Stored data entries
(* ===== verification/StartupProps.v ===== *)
(** * Starting a sensor: properties

    Whatever fails, what was opened is closed; a sensor serves only while its
    listener and its event sinks are open, on the address of its configuration. *)
From S2P Require Import Prelude GoStrings ConfigModel Names Netip Config ConfigProps ConfigSeed Netlimit Logger Server Sensors Startup.

#[local] Set Warnings "-clear-no-such-hyp,-notation-for-abbreviation".
#[local] Open Scope string_scope.
#[local] Open Scope list_scope.
#[local] Open Scope Z_scope.

(** The listener and the event sinks, as a sequence of effects opens and closes
    them: neither is opened twice, serving needs both, and closing what is
    closed does nothing. *)
Definition opened : Type := option string * bool.
Definition track (o : opened) (e : effect) : option opened :=
  match e with
  | listens a => if bool_decide (o.1 = None) then Some (Some a, o.2) else None
  | opens_events => if o.2 then None else Some (o.1, true)
  | serves => if bool_decide (o.1 = None) || negb o.2 then None else Some o
  | closes_listener => Some (None, o.2)
  | closes_events => Some (o.1, false)
  end.
Definition tracked (l : list effect) : option opened := foldl (fun o e => o ← o; track o e) (Some (None, false)) l.
Definition listened (l : list effect) : list string := omap (fun e => match e with listens a => Some a | _ => None end) l.

Section startup.
Context `{UnicodeTables} `{RangeOrder}.
(** The addresses a sensor may listen on: that of its mode, which the
    Kubernetes sensor trims. *)
Definition address_of (c : Config) (a : string) : Prop :=
  exists host port, run_mode_address c = Some (host, port) /\
    (a = JoinHostPort host port \/ rm_RunMode (c_RunMode c) = "k8s" /\ listenAddress host port = inl a).
Record clean (c : Config) (l : list effect) (r : option string) : Prop := {
  cl_balanced : tracked l = Some (None, false);
  cl_address : Forall (address_of c) (listened l);
  cl_served : r = None -> serves ∈ l;
}.
Lemma then_value {A B} (a : A) (k : A -> startup B) : then_ (fun f => (f, inl a)) k = k a.
Proof. reflexivity. Qed.
(** What each step may come to. *)
Lemma events_cases sy p c : events_of sy p c = does opens_events \/ exists e, events_of sy p c = returns (Some e).
Proof. unfold events_of, call. destruct (NewEventLoggerFromConfig _ _); [by left|right; by eexists]. Qed.
Lemma listen_cases sy p a : listen sy p a = does (listens a) \/ exists e, listen sy p a = returns (Some e).
Proof. unfold listen, call. destruct (sy_listen sy a); [right; by eexists|by left]. Qed.
Lemma secure_cases sy p cf kf n h : secure sy p cf kf n h = continues \/ exists e, secure sy p cf kf n h = then_ (does closes_listener) (fun _ => returns (Some e)).
Proof. unfold secure. destruct (Certificate _ _ _ _ _ _); [by left|right; by eexists]. Qed.
Lemma serve_echo_cases sy p : exists r, serve_echo sy p = then_ (does serves) (fun _ => returns r).
Proof. unfold serve_echo. destruct (sy_serve sy); by eexists. Qed.
Lemma serve_plain_cases sy : exists r, serve_plain sy = then_ (does serves) (fun _ => returns r).
Proof. unfold serve_plain. destruct (sy_serve sy); by eexists. Qed.
Lemma serve_loop_cases sy : exists r, serve_loop sy = then_ (does serves) (fun _ => returns r).
Proof. unfold serve_loop. destruct (sy_serve sy); by eexists. Qed.
Lemma cap_small p n : 1 <= n -> cap p n = continues.
Proof. intros Hn. unfold cap, NewCappedListener. cbn [negb]. by rewrite (proj2 (Z.ltb_ge n 1)). Qed.
Ltac steps :=
  rewrite ?cap_small by lia;
  repeat match goal with
  | |- context [events_of ?sy ?p ?c] => destruct (events_cases sy p c) as [->|[? ->]]
  | |- context [listen ?sy ?p ?a] => destruct (listen_cases sy p a) as [->|[? ->]]
  | |- context [secure ?sy ?p ?cf ?kf ?n ?h] => destruct (secure_cases sy p cf kf n h) as [->|[? ->]]
  | |- context [serve_echo ?sy ?p] => destruct (serve_echo_cases sy p) as [? ->]
  | |- context [serve_plain ?sy] => destruct (serve_plain_cases sy) as [? ->]
  | |- context [serve_loop ?sy] => destruct (serve_loop_cases sy) as [? ->]
  end.
Lemma mode_address c mode host port : rm_RunMode (c_RunMode c) = mode -> run_mode_address c = Some (host, port) -> address_of c (JoinHostPort host port).
Proof. intros Hm Ha. exists host, port. split; [done|]. by left. Qed.
Ltac finish :=
  cbv beta iota zeta delta [run_startup then_ does defers returns continues call fr_done fr_deferred app];
  split; [reflexivity|repeat constructor; first [by eapply mode_address | eexists _, _; split; [eassumption|right; by split]]|
          first [discriminate | intros _; cbn; repeat (apply elem_of_cons; first [by left | right])]].
(** C34. Starting is clean: in every environment, whichever step fails, a sensor
    closes the listener and the event sinks it opened, serves only while both are
    open, so that no request goes unrecorded for want of a sink, listens on no
    address but its own, and returns without an error only after it has served. *)
Theorem startup_is_clean : forall sy c, rm_RunMode (c_RunMode c) ∈ run_modes ->
  let '(effects, r) := run_startup (start_mode sy (rm_RunMode (c_RunMode c)) (Some c)) in clean c effects r.
Proof.
  intros sy c Hm. unfold run_modes in Hm. set (mode := rm_RunMode (c_RunMode c)) in *. pose proof (eq_refl : rm_RunMode (c_RunMode c) = mode) as Em. clearbody mode.
  repeat (apply elem_of_cons in Hm as [->|Hm]); [..|by apply elem_of_nil in Hm];
    assert (exists host port, run_mode_address c = Some (host, port)) as (host & port & Ea) by (unfold run_mode_address; rewrite Em; cbn; eauto);
    pose proof Ea as Ea'; unfold run_mode_address in Ea; rewrite Em in Ea; cbn in Ea; injection Ea as <- <-;
    cbn [start_mode String.eqb Ascii.eqb Bool.eqb].
  - unfold StartAIHoneypot. destruct (sy_ctx_nil sy), (sy_ctx_err sy); steps; finish.
  - unfold StartDockerHoneypot. destruct (sy_ctx_nil sy); steps; finish.
  - unfold StartK8SHoneypot. destruct (sy_api sy); cbn [call]; [finish|]. destruct (listenAddress _ _) as [a|e] eqn:El; cbn [call]; [|finish].
    rewrite !then_value. destruct (k_TLSEnabled _); steps; finish.
  - unfold StartHTTPHoneypot. steps; finish.
  - unfold StartTCPHoneypot. steps; finish.
  - unfold StartUDPHoneypot. steps; finish.
  - unfold StartKubeletHoneypot. destruct (default true _); steps; finish.
Qed.
End startup.
(** The port is free, the certificate cannot be loaded. *)
Definition no_certificate : system :=
  {| sy_ctx_nil := false; sy_ctx_err := None; sy_listen := fun _ => None; sy_sinks := fun _ => inl [0%nat]; sy_load := fun _ _ => inr "no such file";
     sy_make := fun _ => Some "sign"; sy_api := None; sy_serve := server_closed; sy_cancelled_after := true |}.
Definition kubelet_cfg : Config :=
  {| c_AI := c_AI Defaults; c_Docker := c_Docker Defaults; c_HTTP := c_HTTP Defaults; c_UDP := c_UDP Defaults; c_TCP := c_TCP Defaults;
     c_Kubelet := {| kl_Host := "::1"; kl_Port := "10250"; kl_NodeName := "worker-01"; kl_TLSEnabled := Some true; kl_TLSCertFile := "a.pem"; kl_TLSKeyFile := "a.key" |};
     c_K8S := c_K8S Defaults; c_RunMode := {| rm_RunMode := "kubelet" |}; c_Logging := c_Logging Defaults |}.
Lemma startup_is_clean_witness :
  run_startup (@start_mode ascii_tables key_order no_certificate "kubelet" (Some kubelet_cfg)) =
    ([opens_events; listens "[::1]:10250"; closes_listener; closes_events], Some "configure kubelet honeypot TLS: load TLS certificate pair: no such file") /\
  tracked [opens_events; listens "[::1]:10250"; closes_listener; closes_events] = Some (None, false).
Proof.
  assert (E : run_startup (@start_mode ascii_tables key_order no_certificate "kubelet" (Some kubelet_cfg)) =
    ([opens_events; listens "[::1]:10250"; closes_listener; closes_events], Some "configure kubelet honeypot TLS: load TLS certificate pair: no such file")) by (vm_compute; reflexivity).
  split; [exact E|]. assert (Hm : rm_RunMode (c_RunMode kubelet_cfg) ∈ run_modes) by (apply (bool_decide_eq_true_1 (_ ∈ _)); vm_compute; reflexivity).
  pose proof (@startup_is_clean ascii_tables key_order no_certificate kubelet_cfg Hm) as G. change (rm_RunMode (c_RunMode kubelet_cfg)) with "kubelet" in G. rewrite E in G.
  exact (cl_balanced _ _ _ G).
Defined.
Example certificate_template :
  let t := sign_template "kube-apiserver" "[::1], 0.0.0.0,,10.1.2.3,honey.example" in
  tp_DNSNames t = service_names ++ ["honey.example"] /\ map Addr_String (tp_IPAddresses t) = ["127.0.0.1"; "::1"; "::1"; "10.1.2.3"].
Proof. vm_compute. by split. Qed.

## AIM OF THE TASK
An exact copy of the lines above, from the one containing "Some (o.1, false)" down to the one containing "Lemma cap_small p" and including both, is the whole answer; retype it and nothing else.

## SOLUTION
  | closes_events => Some (o.1, false)
  end.
Definition tracked (l : list effect) : option opened := foldl (fun o e => o ← o; track o e) (Some (None, false)) l.
Definition listened (l : list effect) : list string := omap (fun e => match e with listens a => Some a | _ => None end) l.

Section startup.
Context `{UnicodeTables} `{RangeOrder}.
(** The addresses a sensor may listen on: that of its mode, which the
    Kubernetes sensor trims. *)
Definition address_of (c : Config) (a : string) : Prop :=
  exists host port, run_mode_address c = Some (host, port) /\
    (a = JoinHostPort host port \/ rm_RunMode (c_RunMode c) = "k8s" /\ listenAddress host port = inl a).
Record clean (c : Config) (l : list effect) (r : option string) : Prop := {
  cl_balanced : tracked l = Some (None, false);
  cl_address : Forall (address_of c) (listened l);
  cl_served : r = None -> serves ∈ l;
}.
Lemma then_value {A B} (a : A) (k : A -> startup B) : then_ (fun f => (f, inl a)) k = k a.
Proof. reflexivity. Qed.
(** What each step may come to. *)
Lemma events_cases sy p c : events_of sy p c = does opens_events \/ exists e, events_of sy p c = returns (Some e).
Proof. unfold events_of, call. destruct (NewEventLoggerFromConfig _ _); [by left|right; by eexists]. Qed.
Lemma listen_cases sy p a : listen sy p a = does (listens a) \/ exists e, listen sy p a = returns (Some e).
Proof. unfold listen, call. destruct (sy_listen sy a); [right; by eexists|by left]. Qed.
Lemma secure_cases sy p cf kf n h : secure sy p cf kf n h = continues \/ exists e, secure sy p cf kf n h = then_ (does closes_listener) (fun _ => returns (Some e)).
Proof. unfold secure. destruct (Certificate _ _ _ _ _ _); [by left|right; by eexists]. Qed.
Lemma serve_echo_cases sy p : exists r, serve_echo sy p = then_ (does serves) (fun _ => returns r).
Proof. unfold serve_echo. destruct (sy_serve sy); by eexists. Qed.
Lemma serve_plain_cases sy : exists r, serve_plain sy = then_ (does serves) (fun _ => returns r).
Proof. unfold serve_plain. destruct (sy_serve sy); by eexists. Qed.
Lemma serve_loop_cases sy : exists r, serve_loop sy = then_ (does serves) (fun _ => returns r).
Proof. unfold serve_loop. destruct (sy_serve sy); by eexists. Qed.
Lemma cap_small p n : 1 <= n -> cap p n = continues.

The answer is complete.